Contracted by Acres to raise the low-lying areas of a plot of land leased from the Singapore Land Authority for a shelter, Anac had filled it with wood chips that rotted, resulting in part of the site degenerating into a stinking wasteland. It polluted the surrounding environment and contaminated Kranji Reservoir.
As a result, said Deputy Public Prosecutor Nathaniel Khng, Acres had to excavate the rear portion of the site and reconstruct some animal enclosures before it could begin operating the shelter in earnest.
In September 2008, Acres sued Anac for breach of contract and negligence, and Tan for negligence.
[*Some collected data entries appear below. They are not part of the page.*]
(* ===== verification/Runtime.v ===== *)
(** * What the server gets from its surroundings

    Results of Go calls, and the environment of one call into a store: the
    readings of [time.Now], the identifiers [uuid.NewString] returns, the random
    bytes, and which database calls fail. *)

From S2P Require Import Prelude Calendar.

Inductive error :=
| ErrNotFound      (* db.ErrNotFound *)
| ErrNoRows        (* pgx.ErrNoRows *)
| ErrDriver        (* any other error of a database call *)
| ErrMarshal
| ErrUnmarshal.

(** The result of a Go call: a value, an error, or a panic. *)
Inductive result (A : Type) :=
| Ok (a : A)
| Err (e : error)
| Panic.
Arguments Ok {A}. Arguments Err {A}. Arguments Panic {A}.

Definition is_ok {A} (r : result A) : bool := match r with Ok _ => true | _ => false end.

(** The fate of a database call: it works, it fails without effect, or it takes
    effect and the reply is lost. *)
Inductive fault := FaultNone | FaultFail | FaultLost.

Record env := {
  env_now : nat -> instant;      (* the n-th reading of the clock *)
  env_uuid : nat -> string;      (* the n-th fresh identifier *)
  env_rand : nat -> option (list Z);  (* the n-th read of crypto/rand, or its error *)
  env_fault : nat -> fault }.    (* the fate of the n-th database call *)

Definition no_faults (e : env) : Prop := forall n, env_fault e n = FaultNone.

(** A constant clock, numbered identifiers and no faults: the environment of
    the examples. *)
Definition plain_env (t : instant) (u : string) : env :=
  {| env_now _ := t; env_uuid n := u +:+ pretty n; env_rand _ := Some [];
     env_fault _ := FaultNone |}.

Lemma plain_env_no_faults t u : no_faults (plain_env t u).
Proof. done. Qed.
It was eventually awarded $26.5 million in damages in May 2013.
Between January and March 2011, however, Tan was quietly liquidating his assets. Throughout 2011 to 2012, he gave away money to his workers at Anac, and relatives in China, and repaid unrecorded loans to friends. On April 2, 2012, he travelled with his family to China, taking along $75,000 which he claimed was for gifts to his relatives with whom he had little contact previously. In June that year, Acres petitioned for Tan's bankruptcy after he failed to pay the charity its litigation costs of $205,807.
DPP Khng argued that Tan deliberately hatched a fraudulent scheme, which could only be described as vindictive, to deny Acres the fruits of its litigation. Due to his deceit, Acres received nothing.
To anyone contemplating a similar path but weighing the cost, the sentence in this case must send the signal that the cost far outweighs the benefit, he said.
Executive director of Acres Louis Ng, who is an MP for Nee Soon GRC, told The Straits Times yesterday it was still unable to use the contaminated areas because of the cost of repairs. The remaining land is being used for its rescue centre.
He said: "We are appealing for help and hope that someone or a company will help us out."
Tan could have been jailed for up to two years and/or fined for fraudulent transfer of property.